• TRY IT
Instruction for the entries that follow: retype exactly the lines from the line with "From Stdlib Require" to the line with "n_title : string", both included, and omit all others.

====== DATA FOR THE TASK ======

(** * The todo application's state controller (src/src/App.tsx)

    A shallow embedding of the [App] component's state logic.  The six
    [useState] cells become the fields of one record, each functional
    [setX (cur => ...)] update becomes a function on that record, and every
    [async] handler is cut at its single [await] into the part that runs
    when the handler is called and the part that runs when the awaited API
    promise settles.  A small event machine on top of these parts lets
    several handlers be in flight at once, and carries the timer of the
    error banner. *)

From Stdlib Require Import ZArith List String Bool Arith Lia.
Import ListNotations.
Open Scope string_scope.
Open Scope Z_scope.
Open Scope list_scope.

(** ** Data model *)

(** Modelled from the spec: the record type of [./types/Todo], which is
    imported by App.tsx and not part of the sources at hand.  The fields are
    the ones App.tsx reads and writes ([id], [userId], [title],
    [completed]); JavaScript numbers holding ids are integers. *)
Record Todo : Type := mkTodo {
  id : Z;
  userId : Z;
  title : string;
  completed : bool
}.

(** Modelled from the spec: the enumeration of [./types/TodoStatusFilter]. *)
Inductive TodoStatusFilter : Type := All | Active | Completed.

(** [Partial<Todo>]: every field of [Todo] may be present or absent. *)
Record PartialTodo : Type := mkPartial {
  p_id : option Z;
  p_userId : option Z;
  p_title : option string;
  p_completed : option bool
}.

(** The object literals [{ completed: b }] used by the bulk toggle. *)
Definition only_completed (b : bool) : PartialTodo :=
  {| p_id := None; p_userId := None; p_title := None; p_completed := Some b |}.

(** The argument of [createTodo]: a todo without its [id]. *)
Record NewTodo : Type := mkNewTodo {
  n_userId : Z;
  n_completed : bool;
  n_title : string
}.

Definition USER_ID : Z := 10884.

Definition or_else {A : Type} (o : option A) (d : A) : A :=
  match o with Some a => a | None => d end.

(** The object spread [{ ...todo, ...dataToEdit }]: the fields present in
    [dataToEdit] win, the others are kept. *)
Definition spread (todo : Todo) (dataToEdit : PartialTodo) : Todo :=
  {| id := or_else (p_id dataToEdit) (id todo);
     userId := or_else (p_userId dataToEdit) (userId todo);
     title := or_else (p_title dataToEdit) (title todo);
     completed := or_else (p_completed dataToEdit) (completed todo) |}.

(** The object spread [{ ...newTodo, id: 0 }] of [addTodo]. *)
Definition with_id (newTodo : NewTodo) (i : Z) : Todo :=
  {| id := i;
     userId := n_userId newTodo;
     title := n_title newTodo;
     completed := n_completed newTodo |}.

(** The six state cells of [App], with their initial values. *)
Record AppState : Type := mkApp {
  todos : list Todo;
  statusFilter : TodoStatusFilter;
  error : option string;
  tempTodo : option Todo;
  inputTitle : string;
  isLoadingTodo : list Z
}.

======
====== DATA FOR THE TASK ======

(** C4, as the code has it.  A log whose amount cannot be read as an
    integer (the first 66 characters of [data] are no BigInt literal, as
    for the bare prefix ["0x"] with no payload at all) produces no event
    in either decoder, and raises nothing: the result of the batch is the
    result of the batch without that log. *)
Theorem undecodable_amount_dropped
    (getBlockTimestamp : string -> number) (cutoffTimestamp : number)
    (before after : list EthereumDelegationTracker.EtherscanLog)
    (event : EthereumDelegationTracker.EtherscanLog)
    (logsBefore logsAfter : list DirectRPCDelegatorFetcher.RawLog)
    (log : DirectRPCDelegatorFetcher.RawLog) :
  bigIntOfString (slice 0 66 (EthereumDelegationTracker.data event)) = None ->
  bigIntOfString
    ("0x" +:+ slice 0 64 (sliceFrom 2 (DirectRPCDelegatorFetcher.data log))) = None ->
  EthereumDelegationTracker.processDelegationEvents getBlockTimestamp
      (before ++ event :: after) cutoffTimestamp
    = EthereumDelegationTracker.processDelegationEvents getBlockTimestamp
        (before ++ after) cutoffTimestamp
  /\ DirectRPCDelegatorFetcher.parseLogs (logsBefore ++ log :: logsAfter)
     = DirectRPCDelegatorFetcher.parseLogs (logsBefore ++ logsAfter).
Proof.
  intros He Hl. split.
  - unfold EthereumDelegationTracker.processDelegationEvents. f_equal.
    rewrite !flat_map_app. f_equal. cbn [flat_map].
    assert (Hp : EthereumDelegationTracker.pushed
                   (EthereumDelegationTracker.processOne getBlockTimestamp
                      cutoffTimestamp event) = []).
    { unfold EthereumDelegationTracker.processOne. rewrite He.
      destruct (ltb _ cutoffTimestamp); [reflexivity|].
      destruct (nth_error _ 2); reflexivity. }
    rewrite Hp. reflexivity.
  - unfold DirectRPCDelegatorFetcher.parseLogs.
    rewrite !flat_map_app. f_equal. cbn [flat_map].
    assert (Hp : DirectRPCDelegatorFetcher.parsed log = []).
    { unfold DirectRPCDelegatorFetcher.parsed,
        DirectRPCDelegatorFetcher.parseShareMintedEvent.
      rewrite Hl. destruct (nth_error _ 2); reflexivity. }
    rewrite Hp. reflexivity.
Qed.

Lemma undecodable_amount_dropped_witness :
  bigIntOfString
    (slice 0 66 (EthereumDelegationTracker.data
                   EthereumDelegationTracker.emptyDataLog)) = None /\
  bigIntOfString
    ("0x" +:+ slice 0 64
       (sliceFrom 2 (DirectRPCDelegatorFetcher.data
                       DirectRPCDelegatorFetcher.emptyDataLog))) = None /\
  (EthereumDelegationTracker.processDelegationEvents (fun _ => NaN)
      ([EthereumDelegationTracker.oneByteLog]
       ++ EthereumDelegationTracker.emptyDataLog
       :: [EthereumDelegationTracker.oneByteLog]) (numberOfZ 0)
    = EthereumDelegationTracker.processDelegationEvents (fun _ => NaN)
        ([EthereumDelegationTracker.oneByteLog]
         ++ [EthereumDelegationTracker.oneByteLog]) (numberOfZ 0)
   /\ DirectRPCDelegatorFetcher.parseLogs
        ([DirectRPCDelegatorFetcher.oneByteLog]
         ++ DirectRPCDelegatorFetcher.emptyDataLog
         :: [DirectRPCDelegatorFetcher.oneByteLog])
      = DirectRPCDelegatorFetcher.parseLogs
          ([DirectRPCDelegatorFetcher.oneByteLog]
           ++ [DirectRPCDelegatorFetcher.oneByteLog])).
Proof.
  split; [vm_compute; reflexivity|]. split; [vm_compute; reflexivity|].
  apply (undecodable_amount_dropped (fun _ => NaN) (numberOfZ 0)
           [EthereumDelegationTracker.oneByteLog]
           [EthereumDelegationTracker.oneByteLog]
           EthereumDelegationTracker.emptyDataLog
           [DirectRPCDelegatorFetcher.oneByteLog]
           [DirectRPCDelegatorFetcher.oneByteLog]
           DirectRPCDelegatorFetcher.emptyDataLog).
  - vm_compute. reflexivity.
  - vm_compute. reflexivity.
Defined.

======

• RESPONSE
From Stdlib Require Import ZArith List String Bool Arith Lia.
Import ListNotations.
Open Scope string_scope.
Open Scope Z_scope.
Open Scope list_scope.

(** ** Data model *)

(** Modelled from the spec: the record type of [./types/Todo], which is
    imported by App.tsx and not part of the sources at hand.  The fields are
    the ones App.tsx reads and writes ([id], [userId], [title],
    [completed]); JavaScript numbers holding ids are integers. *)
Record Todo : Type := mkTodo {
  id : Z;
  userId : Z;
  title : string;
  completed : bool
}.

(** Modelled from the spec: the enumeration of [./types/TodoStatusFilter]. *)
Inductive TodoStatusFilter : Type := All | Active | Completed.

(** [Partial<Todo>]: every field of [Todo] may be present or absent. *)
Record PartialTodo : Type := mkPartial {
  p_id : option Z;
  p_userId : option Z;
  p_title : option string;
  p_completed : option bool
}.

(** The object literals [{ completed: b }] used by the bulk toggle. *)
Definition only_completed (b : bool) : PartialTodo :=
  {| p_id := None; p_userId := None; p_title := None; p_completed := Some b |}.

(** The argument of [createTodo]: a todo without its [id]. *)
Record NewTodo : Type := mkNewTodo {
  n_userId : Z;
  n_completed : bool;
  n_title : string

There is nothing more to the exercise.